Re: Regarding Postgres - Insertion Time Getting Increased As Data Volume is getting increased

Daniele Varrazzo <daniele.varrazzo@xxxxxxxxx> · Wed, 10 Feb 2021 10:29:07 +0100

On Wed, 10 Feb 2021, 09:26 Rajnish Vishwakarma, <rajnish.nationfirst@xxxxxxxxx> wrote:
Hi Postgres Team,
The below are the scenarios which we are dealing with.

1) There are 20 Tables - On an average each having 150 columns.

2) There are 20 Threads Handled by Thread Pool Executor ( here we are using Python's - psycopg2 module / library to  fetch the data .)

3) I am using the below statement to insert the data using Python - psycopg2 module - using the exceute(...) command as .

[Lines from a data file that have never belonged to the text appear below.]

(** ** Strings

    A Rust [str] is its UTF-8 bytes: a [string] of Rocq, one [ascii] per
    byte. The functions below are those of [core::str] the agent uses. *)

Definition is_empty (s : string) : bool :=
  match s with EmptyString => true | _ => false end.

Fixpoint strip_prefix (p s : string) : option string :=
  match p, s with
  | EmptyString, _ => Some s
  | String a p', String b s' =>
      if decide (a = b) then strip_prefix p' s' else None
  | String _ _, EmptyString => None
  end.

Definition starts_with (p s : string) : bool :=
  match strip_prefix p s with Some _ => true | None => false end.

(** [s.strip_suffix(x)]. *)
Fixpoint strip_suffix (x s : string) : option string :=
  if decide (s = x) then Some ""
  else match s with
       | EmptyString => None
       | String a s' => match strip_suffix x s' with
                        | Some t => Some (String a t)
                        | None => None
                        end
       end.

(** [s.split(c)]: the pieces between the separators; never empty. *)
Fixpoint split_on (c : Ascii.ascii) (s : string) : list string :=
  match s with
  | EmptyString => [""]
  | String a s' =>
      if decide (a = c) then "" :: split_on c s'
      else match split_on c s' with
           | [] => [String a ""]
           | p :: ps => String a p :: ps
           end
  end.

(** [parts.join(sep)]. *)
Fixpoint join (sep : string) (l : list string) : string :=
  match l with
  | [] => ""
  | [x] => x
  | x :: xs => x +:+ sep +:+ join sep xs
  end.

Definition ascii_N (a : Ascii.ascii) : N := Ascii.N_of_ascii a.

Definition is_ascii_digit (a : Ascii.ascii) : bool :=
  bool_decide (48 ≤ ascii_N a ≤ 57)%N.
Definition is_ascii_lower (a : Ascii.ascii) : bool :=
  bool_decide (97 ≤ ascii_N a ≤ 122)%N.
Definition is_ascii_upper (a : Ascii.ascii) : bool :=
  bool_decide (65 ≤ ascii_N a ≤ 90)%N.
(** [a..=f]. *)
Definition is_lower_hex_letter (a : Ascii.ascii) : bool :=
  bool_decide (97 ≤ ascii_N a ≤ 102)%N.
Definition is_upper_hex_letter (a : Ascii.ascii) : bool :=
  bool_decide (65 ≤ ascii_N a ≤ 70)%N.
Definition is_ascii_hexdigit (a : Ascii.ascii) : bool :=
  is_ascii_digit a || is_lower_hex_letter a || is_upper_hex_letter a.

Definition to_ascii_lowercase (a : Ascii.ascii) : Ascii.ascii :=
  if is_ascii_upper a then Ascii.ascii_of_N (ascii_N a + 32) else a.

Fixpoint lowercase (s : string) : string :=
  match s with
  | EmptyString => EmptyString
  | String a s' => String (to_ascii_lowercase a) (lowercase s')
  end.

Definition eq_ignore_ascii_case (s t : string) : bool :=
  bool_decide (lowercase s = lowercase t).

Fixpoint forallb_str (P : Ascii.ascii → bool) (s : string) : bool :=
  match s with
  | EmptyString => true
  | String a s' => P a && forallb_str P s'
  end.

(** A byte that continues a UTF-8 sequence ([0b10xxxxxx]): an index in front
    of one is not a character boundary. *)
Definition is_continuation (a : Ascii.ascii) : bool :=
  bool_decide (128 ≤ ascii_N a < 192)%N.

(** [s.get(..n)] with the rest: [None] past the end or inside a character. *)
Fixpoint split_at (n : nat) (s : string) : option (string * string) :=
  match n, s with
  | O, EmptyString => Some (EmptyString, EmptyString)
  | O, String a _ => if is_continuation a then None else Some (EmptyString, s)
  | S _, EmptyString => None
  | S n', String a s' =>
      match split_at n' s' with
      | Some (h, t) => Some (String a h, t)
      | None => None
      end
  end.

(** [s.last()] as a byte, for [ends_with] and the trailing separators. *)
Fixpoint ends_with_char (c : Ascii.ascii) (s : string) : bool :=
  match s with
  | EmptyString => false
  | String a EmptyString => bool_decide (a = c)
  | String _ s' => ends_with_char c s'
  end.

(** [s.trim_end_matches(c)]. *)
Fixpoint trim_end_char (c : Ascii.ascii) (s : string) : string :=
  match s with
  | EmptyString => EmptyString
  | String a s' =>
      match trim_end_char c s' with
      | EmptyString => if decide (a = c) then EmptyString else String a EmptyString
      | t => String a t
      end
  end.

Definition backslash : Ascii.ascii := Ascii.ascii_of_N 92.
Definition slash : Ascii.ascii := Ascii.ascii_of_N 47.

(** Decimal and lowercase hexadecimal text of an unsigned integer. *)
Definition dec (x : Z) : string := pretty x.

Definition hex_digit (x : Z) : Ascii.ascii :=
  if (x <? 10)%Z then Ascii.ascii_of_N (Z.to_N (48 + x))
  else Ascii.ascii_of_N (Z.to_N (87 + x)).

Fixpoint hex_go (fuel : nat) (x : Z) (acc : string) : string :=
  match fuel with
  | O => acc
  | S f =>
      let acc' := String (hex_digit (x mod 16)) acc in
      if (x / 16 =? 0)%Z then acc' else hex_go f (x / 16) acc'
  end.
(** [{:x}] of an integer below [2 ^ 64]: sixteen digits are enough. *)
Definition hex (x : Z) : string := hex_go 16 x "".

(** [{:0nx}]: padded with zeros on the left to [n] digits. *)
Fixpoint zeros (n : nat) : string :=
  match n with O => "" | S n' => String (Ascii.ascii_of_N 48) (zeros n') end.
Definition hex_padded (n : nat) (x : Z) : string :=
  zeros (n - String.length (hex x)) +:+ hex x.

(** ** Lemmas shared by the components *)

Lemma app_str_nil_r s : s +:+ "" = s.
Proof.
  induction s as [|a s IH]; [done|].
  change (String a s +:+ "") with (String a (s +:+ "")). by rewrite IH.
Qed.

Lemma app_str_cons a s t : String a s +:+ t = String a (s +:+ t).
Proof. done. Qed.

Lemma app_str_assoc s t u : (s +:+ t) +:+ u = s +:+ (t +:+ u).
Proof.
  induction s as [|a s IH]; [done|]. by rewrite !app_str_cons, IH.
Qed.

Lemma length_app_str s t :
  String.length (s +:+ t) = String.length s + String.length t.
Proof. induction s as [|a s IH]; [done|]. rewrite app_str_cons; simpl; lia. Qed.

Lemma app_str_inj_l s t u : s +:+ t = s +:+ u → t = u.
Proof.
  induction s as [|a s IH]; [done|].
  rewrite !app_str_cons. intros [= ?]; auto.
Qed.

Lemma strip_prefix_spec p s t : strip_prefix p s = Some t ↔ s = p +:+ t.
Proof.
  revert s; induction p as [|a p IH]; intros s; simpl.
  - split; [by intros [= ->]|by intros ->].
  - rewrite app_str_cons. destruct s as [|b s]; [done|].
    case_decide; simplify_eq; [rewrite IH|]; split; congruence.
Qed.

Lemma strip_prefix_app p t : strip_prefix p (p +:+ t) = Some t.
Proof. by apply strip_prefix_spec. Qed.

Lemma starts_with_spec p s : starts_with p s = true ↔ ∃ t, s = p +:+ t.
Proof.
  unfold starts_with. split.
  - destruct (strip_prefix p s) as [t|] eqn:E; [|done].
    intros _; exists t; by apply strip_prefix_spec.
  - intros [t ->]. by rewrite strip_prefix_app.
Qed.

Lemma strip_suffix_app x s t : strip_suffix x s = Some t → s = t +:+ x.
Proof.
  revert t; induction s as [|a s IH]; intros t; simpl.
  - case_decide; [intros [= <-]; by subst|done].
  - case_decide; [intros [= <-]; by subst|].
    destruct (strip_suffix x s) as [u|]; [|done].
    intros [= <-]. rewrite app_str_cons. f_equal; auto.
Qed.

Lemma strip_suffix_refl x t : strip_suffix x (t +:+ x) = Some t.
Proof.
  induction t as [|a t IH].
  - change ("" +:+ x) with x.
    destruct x; unfold strip_suffix; destruct (decide _); done.
  - rewrite app_str_cons; simpl. rewrite decide_False; [by rewrite IH|].
    intros E%(f_equal String.length). simpl in E. rewrite length_app_str in E. lia.
Qed.

Lemma split_at_spec n s h t :
  split_at n s = Some (h, t) → s = h +:+ t ∧ String.length h = n.
Proof.
  revert s h t; induction n as [|n IH]; intros [|a s] h t; simpl; try done.
  - by intros [= <- <-].
  - case_match; [done|]. by intros [= <- <-].
  - destruct (split_at n s) as [[h' t']|] eqn:E; [|done].
    intros [= <- <-]. apply IH in E as [-> <-]. done.
Qed.

Lemma split_on_not_nil c s : split_on c s ≠ [].
Proof. destruct s; simpl; [done|]. case_decide; [done|]. by case_match. Qed.

Lemma join_split_on c s : join (String c "") (split_on c s) = s.
Proof.
  induction s as [|a s IH]; [done|]; simpl.
  pose proof (split_on_not_nil c s).
  case_decide as Hc; subst.
  - destruct (split_on c s) as [|p ps]; [done|].
    change (join (String c "") ("" :: p :: ps))
      with (String c (join (String c "") (p :: ps))). by rewrite IH.
  - destruct (split_on c s) as [|p [|q qs]]; [done| |].
    + simpl in *; by subst.
    + change (join (String c "") (String a p :: q :: qs))
        with (String a (join (String c "") (p :: q :: qs))). by rewrite IH.
Qed.

(** The text before the first separator. *)
Lemma split_on_head c s t :
  forallb_str (λ a, negb (bool_decide (a = c))) s = true →
  head (split_on c s) = Some s ∧ head (split_on c (s +:+ String c t)) = Some s.
Proof.
  induction s as [|a s IH]; cbn [forallb_str].
  - intros _. split; [done|]. change ("" +:+ String c t) with (String c t); cbn [split_on].
    by rewrite decide_True.
  - intros [Ha Hs]%andb_true_iff. apply negb_true_iff, bool_decide_eq_false in Ha.
    destruct (IH Hs) as [H1 H2]. rewrite app_str_cons. cbn [split_on].
    rewrite !decide_False by done.
    destruct (split_on c s) as [|p ps]; [done|].
    destruct (split_on c (s +:+ String c t)) as [|q qs]; [done|].
    simpl in *. simplify_eq. done.
Qed.

Lemma forallb_str_app P s t : forallb_str P (s +:+ t) = forallb_str P s && forallb_str P t.
Proof.
  induction s as [|a s IH]; [done|]. rewrite app_str_cons; cbn [forallb_str].
  by rewrite IH, andb_assoc.
Qed.

Lemma lowercase_app s t : lowercase (s +:+ t) = lowercase s +:+ lowercase t.
Proof. induction s as [|a s IH]; [done|]. by rewrite app_str_cons; simpl; rewrite IH. Qed.

Lemma length_lowercase s : String.length (lowercase s) = String.length s.
Proof. induction s; simpl; auto. Qed.

Lemma eq_ignore_ascii_case_refl s : eq_ignore_ascii_case s s = true.
Proof. by apply bool_decide_eq_true. Qed.

Lemma eq_ignore_ascii_case_length s t :
  eq_ignore_ascii_case s t = true → String.length s = String.length t.
Proof.
  intros E%bool_decide_eq_true. rewrite <- (length_lowercase s), E.
  apply length_lowercase.
Qed.

(** A decimal text is digits. *)
Lemma pretty_N_go_digits x s :
  forallb_str is_ascii_digit s = true → forallb_str is_ascii_digit (pretty_N_go x s) = true.
Proof.
  revert s. induction (N.lt_wf_0 x) as [x _ IH]; intros s Hs.
  assert (x = 0 ∨ 0 < x)%N as [->|Hx] by lia; [by rewrite pretty_N_go_0|].
  rewrite pretty_N_go_step by done. apply IH; [by apply N.div_lt|].
  cbn [forallb_str]. rewrite Hs. unfold pretty_N_char. by repeat case_match.
Qed.

Lemma dec_digits x : (0 ≤ x)%Z → forallb_str is_ascii_digit (dec x) = true.
Proof.
  intros Hx. destruct x as [|p|p]; [done| |lia].
  unfold dec, pretty, pretty_Z, pretty, pretty_positive, pretty, pretty_N.
  rewrite decide_False by done. by apply pretty_N_go_digits.
Qed.

Lemma pretty_N_go_length (n : nat) x s :
  (x < 10 ^ N.of_nat n)%N → String.length (pretty_N_go x s) ≤ String.length s + n.
Proof.
  revert x s; induction n as [|n IH]; intros x s Hx.
  { assert (x = 0)%N as -> by lia. rewrite pretty_N_go_0. lia. }
  assert (x = 0 ∨ 0 < x)%N as [->|Hpos] by lia; [rewrite pretty_N_go_0; lia|].
  rewrite pretty_N_go_step by done. etrans; [apply IH|simpl; lia].
  apply N.Div0.div_lt_upper_bound. rewrite Nat2N.inj_succ, N.pow_succ_r' in Hx. done.
Qed.

(** A number below [10 ^ n] has at most [n] digits. *)
Lemma dec_length (n : nat) x :
  (0 < n) → (0 ≤ x < 10 ^ Z.of_nat n)%Z → String.length (dec x) ≤ n.
Proof.
  intros Hn Hx. destruct x as [|p|p]; [done| |lia].
  unfold dec, pretty, pretty_Z, pretty, pretty_positive, pretty, pretty_N.
  rewrite decide_False by done. etrans; [apply (pretty_N_go_length n)|simpl; lia].
  apply N2Z.inj_lt. rewrite N2Z.inj_pow, nat_N_Z. lia.
Qed.

(** The last character of a text is that of its last non-empty part. *)
Lemma app_last_char q a s n :
  q +:+ String a "" = s +:+ n → n = "" ∨ ∃ n', n = n' +:+ String a "".
Proof.
  revert q; induction s as [|b s IH]; intros q.
  { change ("" +:+ n) with n. intros <-. right. by exists q. }
  rewrite app_str_cons. destruct q as [|c q].
  - change ("" +:+ String a "") with (String a ""). intros [= _ H]. left.
    destruct s; [|done]. by destruct n.
  - rewrite app_str_cons. intros [= _ H]. eauto.
Qed.

(** Texts around a separator neither left part contains. *)
Lemma app_sep_inj (P : Ascii.ascii → bool) c s s' t t' :
  forallb_str P s = true → forallb_str P s' = true → P c = false →
  s +:+ String c t = s' +:+ String c t' → s = s' ∧ t = t'.
Proof.
  intros Hs Hs' Hc. revert s' Hs Hs'; induction s as [|a s IH]; intros [|a' s'].
  - by intros _ _ [= ->].
  - cbn [forallb_str]. intros _ [Ha _]%andb_true_iff [= -> _]. congruence.
  - cbn [forallb_str]. intros [Ha _]%andb_true_iff _ [= -> _]. congruence.
  - cbn [forallb_str]. intros [_ Hs]%andb_true_iff [_ Hs']%andb_true_iff.
    rewrite !app_str_cons. intros [= -> H]. by destruct (IH s' Hs Hs' H) as [-> ->].
Qed.

Lemma dec_inj x y : dec x = dec y → x = y.
Proof. apply (inj pretty). Qed.

(** ** Lists *)

(** The last [n] elements. *)
Definition lastn {A} (n : nat) (l : list A) : list A := drop (length l - n) l.

Lemma length_lastn {A} n (l : list A) : length (lastn n l) = n `min` length l.
Proof. unfold lastn. rewrite length_drop. lia. Qed.

Lemma lastn_all {A} n (l : list A) : length l ≤ n → lastn n l = l.
Proof. intros. unfold lastn. by replace (length l - n) with 0 by lia. Qed.

Lemma drop_succ_tail {A} n (l : list A) : drop (S n) l = tail (drop n l).
Proof. revert l; induction n as [|n IH]; intros [|x l]; try done. apply IH. Qed.

Lemma tail_sublist {A} (l : list A) : tail l `sublist_of` l.
Proof. destruct l; simpl; [done|]. by apply sublist_cons. Qed.

(** Pushing on a bounded queue that drops its oldest element. *)
Lemma lastn_snoc_full {A} n (l : list A) x :
  n = length l → 0 < n → lastn n (l ++ [x]) = tail l ++ [x].
Proof.
  intros -> ?. unfold lastn. rewrite length_app; simpl.
  replace (length l + 1 - length l) with 1 by lia.
  destruct l; simpl in *; [lia|]. by rewrite drop_0.
Qed.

sql_stmt = "INSERT INTO " + name_Table + final_col_string + "VALUES" + str(tuple(array_of_curly_values))
print('Sql statement', sql_stmt)col_cursor_db = db_conn.cursor()
v = col_cursor_db.execute(sql_stmt);

This is an insecure way to do it, but that's beside the point.

But earlier the same 22 threads were running and the insertion time was gradually increased from 1 second to 30-35 seconds.

Requesting and urging the postgres general support team to help me out on this.

How can i increase the INSERTION speed to minimize the insertion time taken by each thread in the THREAD POOL.

Using a COPY statement instead of insert. For a more moderate change in your code, but for a smaller increase of speed, you can look at the batching helpers (https://www.psycopg.org/docs/extras.html#fast-execution-helpers).

Or there any different python libraries other than psycopg2 ?

Psycopg3 hasn't been released yet, so using it is on the experimental side. However it provides a better support to using copy which would be perfect for your use case (https://www.psycopg.org/psycopg3/docs/copy.html#writing-data-row-by-row).

-- Daniele